Prickly Pear and Cochineal Insects.

Abstract

At various dates from 1795 to 1836, Dactylopius ceylonicus, Green (indicus, Green) was introduced into India [cf. R.A.E., A 19 535], apparently in mistake for the true cochineal insect, D. coccus, Costa (cacti, auct.). It proved inferior to D. coccus in the production of cochineal, and the industry died out. D. ceylonicus, however, spread rapidly on Opuntia monacantha throughout India, and by the middle of the nineteenth century it had practically eradicated it from northern and central India. About this time, it was taken from Madras to Ceylon, where it rapidly brought the cactus under control [15 100], It has also spread to the sub-Himalayan tract of the Punjab, where it periodically destroys the cactus. Attempts in the late nineteenth century to use D. ceylonicus to control Opuntia in South India failed, because the commonest species there were O . dillenii and 0. nigricans, on which D. ceylonicus does not feed. In 1913, it was sent to Queensland against 0. monacantha [3 126]. In 1924, consignments of the American species, D. opuntiae, Ckll. (tomentosus, auct.) were received from Australia and liberated against 0. dillenii, which was a pest in the north of Ceylon, and in 4 or 5 years it had completely destroyed it [21 262; etc.]. From Ceylon it was unofficially introduced into South India in 1926, whence it has spread rapidly to adjacent districts, occurring throughout an area of over 40, 000 sq. miles by 1930.
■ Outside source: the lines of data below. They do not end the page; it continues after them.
(** * package-quality: the quality estimator of [lib/estimation.js]

    A shallow embedding of [lib/estimation.js] and the properties of its
    scoring pipeline.

    Conventions of the embedding.
    - JavaScript numbers are exact rationals ([Qc]) extended with the two
      infinities and NaN: rounding and the sign of zero are not modelled.
      Every zero the program divides by is a counter or a sum started at
      the literal [0], hence a positive zero. In binary64 [1 - 1 / n] is
      exactly 1 from [n = 2^54] on, and the same number for neighbouring
      counts from about [1.5e8] on: a bound of the download score is
      therefore stated closed, and no strict order is stated between the
      scores of two download totals.
    - The asynchronous functions (callback style, chained by
      [async.waterfall]) are computations of type [run A]: what the final
      callback receives, together with the trace of the requests sent and
      of the messages logged at error level, in program order. Messages
      logged at debug level are left out.
    - The payloads have the shapes the endpoints document: an issue list,
      a download series, registry metadata. A body is represented by its
      text together with what [JSON.parse] makes of it. Besides the
      documented shape, the body of each service may be the JSON value
      [null]; the issue body may be an object that is not a list, the
      values of which [forEach] visits as it visits the items of a list,
      so that an item may lack a [state]; and a download sample may lack
      its count. Items that are [null], states that are not strings and
      counts that are not non-negative integers are not modelled.
    - Strings are sequences of 8-bit characters. *)

From Stdlib Require Import QArith Qcanon.
From stdpp Require Import base decidable option list numbers strings gmap.

Local Open Scope string_scope.
Local Open Scope list_scope.

(** ** JavaScript numbers *)

Module Num.

Inductive number : Type :=
| Finite (q : Qc)
| PosInf
| NegInf
| NaN.

#[global] Instance number_eq_dec : EqDecision number.
Proof. solve_decision. Defined.

Definition zero : number := Finite 0%Qc.
Definition one : number := Finite 1%Qc.

Definition of_Z (z : Z) : number := Finite (Qc_of_Z z).
Definition of_nat (n : nat) : number := of_Z (Z.of_nat n).
Definition of_N (n : N) : number := of_Z (Z.of_N n).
For control, heavily infested pieces of the species of Opuntia concerned should be placed in the cactus clumps, preferably on the shady side and in the absence of rain and wind. The young larvae spread on to the healthy cacti, and within 7-10 days begin to cover themselves with a white cottony secretion. Gradually the whole plant becomes covered with a close mass of this secretion, and eventually small tubular cases are formed from which the winged males emerge. The life-cycle of the female lasts about 45-50 days. Dactylopius feeds throughout the year and is free-living for only a short period during the early stages, so that a continuous food-supply is necessary. It is incapable of living on plants other than Opuntia.